The top stocks traded by investors on the popular commission-free trading platform Robinhood are outperforming those favoured by hedge funds and mutual funds since the stock market bottom on March 23, according to a new note published by Goldman Sachs Group Inc.

Using data collected from discount online brokerage Robinhood and Robintrack, Goldman’s chief U.S. equity strategist David Kostin accumulated a list of the most popular stocks traded on the platform. According to Kostin, a basket of stocks including airline, cruise line, big tech, U.S. banks and gaming companies is up 61 per cent as of June 11. A portfolio made up entirely of these stocks blows away the 45 per cent returns for similar lists the bank has comprised of favourite hedge fund and mutual fund holdings. The S&P 500, meanwhile, is up 36 per cent as of Monday.

“In recent weeks, investors have focused on a different type of disconnect between Wall Street and Main Street: The relative performance of institutional and retail investors,” Kostin wrote. “The surge in retail trading activity has amplified the market rotation toward cyclicals and value stocks.”

Institutional investors initially had the upper hand: From the market trough to the middle of May, growth stocks, led by the ever-expanding technology sector, widely outperformed value. That environment was quite positive for institutional investors, Kostin said, because they had heavily tilted their portfolios toward growth during the decline — a classic, well-tested strategy.

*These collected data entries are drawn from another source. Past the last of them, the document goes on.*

Lemma delete_short s G k fuel q g x :
  tree_inv s G → prev_ok s G → pins_ok s → ok k → (∀ gr, G !! root_page (file_hdr s) = Some gr → (ht gr < fuel)%nat) →
  G !! q = Some g → ht g = O → nodes s !! q = Some x → is_Some (assoc fh k (entries x)) →
  q ≠ root_page (file_hdr s) → parent_keeps s q x (num_key x - 1) → num_key x ≤ GetMinSize (file_hdr s) →
  ∃ s' G', delete_entry fuel k s = (Ok true, s') ∧ tree_inv s' G' ∧ prev_ok s' G' ∧ heights_kept G G' ∧ pins_ok s' ∧
    ∀ k' v, ok k' → has fh s' G' k' v ↔ has fh s G k' v ∧ compare fh k' k ≠ 0.
Proof using KO Hlen.
  intros TI PV Hps Hk Hfuel HG Hh Hx [v0 Hv0] Hne Hkeep Hfew.
  destruct (FindLeafPage_run fh ok _ _ s G TI k Hk fuel Hfuel) as (q' & gq & x0 & m & Hfl & HGq & Hxq & Hhq & Honly & _).
  assert (q = q') as <- by (apply (Honly q g HG); [congruence|by apply (assoc_within fh ok _ _ s G TI k Hk q g x v0)]).
  assert (gq = g) as -> by congruence. assert (x0 = x) as -> by congruence. pose proof (FindLeafPage_pins _ _ _ _ _ Hps Hfl) as Hpm.
  pose proof (page_at fh ok _ _ s G TI q g x HG Hx) as PO. pose proof (po_node _ _ _ _ _ _ _ _ _ PO) as Hn.
  assert (Hroom : num_key x < Z.of_nat (length (keys x))) by (rewrite (po_len _ _ _ _ _ _ _ _ _ PO); destruct (po_room _ _ _ _ _ _ _ _ _ PO) as [?|[]]; lia).
  destruct (Remove_hit fh ok x k v0 Hn Hk Hroom Hv0) as (x' & Hrm & Hn' & Hnum' & Hlen' & Hsub & Has & Hleaf' & Hpar' & Hprev' & Hnext').
  unfold delete_entry. mstep Hfl. mstep (read_node_run q num_key (set_pinmap m s) x Hx).
  set (t := set_nodes (<[q := x']> (nodes s)) (set_pinmap m s)).
  assert (Hon : on_node q (λ h, Remove h k) (set_pinmap m s) = (Ok (num_key x - 1), t)).
  { apply (on_node_run q (λ h, Remove h k) (set_pinmap m s) x); [done|]. cbn [file_hdr set_pinmap]. by rewrite (Remove_hdr fh _ k (ti_hdr _ _ _ _ _ _ TI)). }
  mstep Hon. rewrite (proj2 (Z.eqb_neq _ _)) by lia.
  assert (Hlk : links x' = links x) by (unfold links; congruence). assert (Hle : num_key x' ≤ num_key x) by lia.
  pose proof (removed_inv fh ok s G TI q g x x' HG Hx Hh Hn' Hlen' Hle Hsub Hleaf' Hpar' Hlk t eq_refl eq_refl eq_refl) as TI1.
  pose proof (removed_prev fh ok s G TI q g x x' HG Hx Hh Hn' Hlen' Hle Hsub Hleaf' Hpar' Hlk t eq_refl eq_refl eq_refl PV) as PV1.
  destruct (parent_at fh ok _ _ s G TI eq_refl q g HG Hne) as (pp & gp & y & i & rd & k1 & xp & HGp & Hhp & Hy & _ & _ & _ & _ & _ & Hxp & Hpar).
  assert (Nq : pp ≠ q) by (intros ->; assert (gp = g) as -> by congruence; lia).
  assert (Hfuel2 : ∃ fuel', fuel = S (S fuel')).
  { destruct (ti_root _ _ _ _ _ _ TI) as (gr & _ & HGr & _ & _ & _ & _ & Hmax). destruct (Hmax pp gp HGp) as [Hge _]. specialize (Hfuel gr HGr).
    destruct fuel as [|[|fuel']]; [lia|lia|by eexists]. }
  destruct Hfuel2 as [fuel' ->].
  destruct (leaf_settles t G q g x' fuel' TI1 PV1) as (b & t1 & G' & Hrun & P1 & (TI2 & PV2 & HK & Hhas)); try done.
  - apply lookup_insert_eq.
  - unfold t. simpl. lia.
  - intros y' Hy'. assert (xp = x) as -> by congruence. unfold t in Hy' |- *. simpl in Hy' |- *. rewrite Hpar' in Hy' |- *.
    rewrite lookup_insert_ne in Hy' by (rewrite Hpar; done). destruct (Hkeep y' Hy') as [K1 K2]. split; [done|].
    assert (Eb : brother_of q x' y' = brother_of q x y') by (unfold brother_of; by rewrite Hprev', Hnext').
    rewrite Eb, Hnum'. destruct K2 as [?|[?|K2]]; [by left|by right; left|right; right]. intros bx Hbq Hbx.
    rewrite lookup_insert_ne in Hbx by done. by apply K2.
  - mstep Hrun. destruct (UnpinPage_run q true t1) as (b' & m' & Hu). mstep Hu. pose proof (pins_unpin _ _ _ _ _ P1 Hu) as P2.
    exists (set_pinmap m' t1), G'. split; [done|]. split_and!; try done; [by apply tree_inv_pins|].
    intros k' v Hk'. unfold has at 1. simpl. fold (has fh t1 G' k' v). rewrite (Hhas k' v Hk').
    apply (removed_has fh ok s G TI q g x x' HG Hx Hh Hn' Hlen' Hle Hsub Hleaf' Hpar' Hlk t eq_refl eq_refl eq_refl k k' v); [done|done|by eexists|done].
Qed.

Lemma delete_run c s G k fuel :
  IxTreeSpec.tree_inv fh ok (MkMode true c) no_full s G → prev_ok s G → pins_ok s → ok k → keeps_shape s G k →
  (c = true ∨ ∃ v, has fh s G k v) → (∀ g, G !! root_page (file_hdr s) = Some g → (ht g < fuel)%nat) →
  ∃ b s' G', delete_entry fuel k s = (Ok b, s') ∧ IxTreeSpec.tree_inv fh ok (MkMode true (c && negb b)) no_full s' G' ∧
    prev_ok s' G' ∧ pins_ok s' ∧ heights_kept G G' ∧ (b = true ↔ ∃ v, has fh s G k v) ∧
    ∀ k' v, ok k' → has fh s' G' k' v ↔ has fh s G k' v ∧ compare fh k' k ≠ 0.
Proof using KO Hlen.
  intros TIc PV Hps Hk Hshape Hc Hfuel. pose proof (tree_inv_loose fh ok c _ s G TIc) as TI.
  destruct (FindLeafPage_run fh ok _ _ s G TI k Hk fuel Hfuel) as (q & g & x & m & _ & HG & Hx & Hq & Honly & _).
  pose proof (λ v, only_leaf_has fh ok _ _ s G TI k Hk q g x v HG Hx Hq Honly) as Hhas.
  destruct (assoc fh k (entries x)) as [v0|] eqn:Ea.
  - assert (Hv : ∃ v, has fh s G k v) by (exists v0; by apply Hhas).
    assert (Hen : enough s q x ∨ q ≠ root_page (file_hdr s) ∧ parent_keeps s q x (num_key x - 1) ∧ num_key x ≤ GetMinSize (file_hdr s)).
    { destruct (Hshape q g x HG Hq Hx ltac:(rewrite Ea; by eexists)) as [He|[Hne Hkeep]]; [by left|]. unfold enough. rewrite decide_False by done.
      destruct (Z.lt_ge_cases (GetMinSize (file_hdr s)) (num_key x)); [by left|by right]. }
    destruct Hen as [Hen|(Hne & Hkeep & Hfew)].
    + assert (Hnu : no_underflow fh s G k).
      { intros p gp xp HGp Hhp Hxp [vp Hvp]. assert (p = q) as -> by (apply (Honly p gp HGp); [congruence|by apply (assoc_within fh ok _ _ s G TI k Hk p gp xp vp)]).
        by assert (xp = x) as -> by congruence. }
      destruct (delete_hit fh ok Hlen c s G k fuel TIc Hps Hk Hnu Hv Hfuel) as (s' & G' & H1 & H2 & H3 & H4 & (old & f & ->) & H5 & H6).
      exists true, s', (sub_info old f <$> G). rewrite andb_false_r. split_and!; try done.
      * apply (prev_ok_keep s G); [done|done|]. intros p g' u' Hg' Hh' Hu'. rewrite lookup_fmap in Hg'. apply fmap_Some in Hg' as (g1 & Hg1 & ->).
        simpl in Hh', Hu'. apply fmap_Some in Hu' as (u1 & Hu1 & _). by exists g1, u1.
      * intros p g'. rewrite lookup_fmap. intros (g1 & Hg1 & ->)%fmap_Some. by exists g1.
    + destruct (delete_short s G k fuel q g x TI PV Hps Hk Hfuel HG Hq Hx ltac:(rewrite Ea; by eexists) Hne Hkeep Hfew) as (s' & G' & H1 & H2 & H3 & H4 & H5 & H6).
      exists true, s', G'. rewrite andb_false_r. by split_and!.
  - assert (Hno : ¬ ∃ v, has fh s G k v) by (intros [v Hv%Hhas]; done). destruct Hc as [->|?]; [|done].
    destruct (delete_miss fh ok s G k fuel TIc Hps Hk Hno Hfuel) as (m' & Hrun & Hp').
    exists false, (set_pinmap m' s), G. split_and!; try done; [by apply tree_inv_pins|by intros p g'; exists g'|].
    intros k' v Hk'. split; [|by intros [? _]]. intros Hv. split; [done|]. intros Hz. apply Hno. exists v.
    by apply (has_cong fh ok true s G k k' v).
Qed.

But a rotation occurred as positive data about the slowing spread of COVID-19 was released and retail investors sought out low-multiple stocks, small caps and cyclicals to bet on a quick economic recovery from the pandemic.

The list compiled by Kostin shows just where that retail money was spent. Penn National Gaming Inc., a casino and racetrack operator, tops the list with a 184 per cent return since March 23. Moderna Inc. and Tesla Inc. have each also returned more than 120 per cent, while Royal Caribbean Cruises Ltd. and Norwegian Cruise Line Holdings Ltd. are nearing a 100 per cent return.

The report contradicts a recent one published by Barclays, which argued that the favourite picks of Robinhood investors are actually underperforming.

With the exception of the FAANG stocks, the list of the favourite stocks traded on Robinhood is made up of companies in economically sensitive sectors and those that were brutally beaten down in the bear market. Some analysts have pointed the finger at the retail investors who are collectively pumping millions into these stocks and suggested that they are the ones who are responsible for leading the market higher, and perhaps too high.

Hundreds of thousands of new retail investors are trading stocks for the first time Robinhood, leading to a high degree of volatility being associated to value stocks. Single-day double digit moves in either direction are common for many of these names and have provided enough cause for investors to avoid them. But Kostin said most portfolios should incorporate some value.

“We believe most investors should include some value exposure in their portfolios, although the degree will depend on time horizon and risk tolerance, among other factors,” Kostin said. “In the medium term, the challenge is determining which laggards are value opportunities and which leaders will experience fundamental growth that justifies current elevated valuations.”

Although energy remains the largest year-to-date laggard with a -36 per cent return, Kostin recommends looking at it another way. The group has had the largest consensus cut to 2021 earnings-per-share estimates and Goldman commodity strategists are soon expecting a 15 to 20 per cent correction in crude prices.

Financial stocks have the lowest valuation compared with their 2021 EPS estimates, but still face significant headwinds in the form of low interest rates. Utilities, on the other hand, stand to benefit from low interest rates and may be appealing to investors looking for some defence, Kostin said.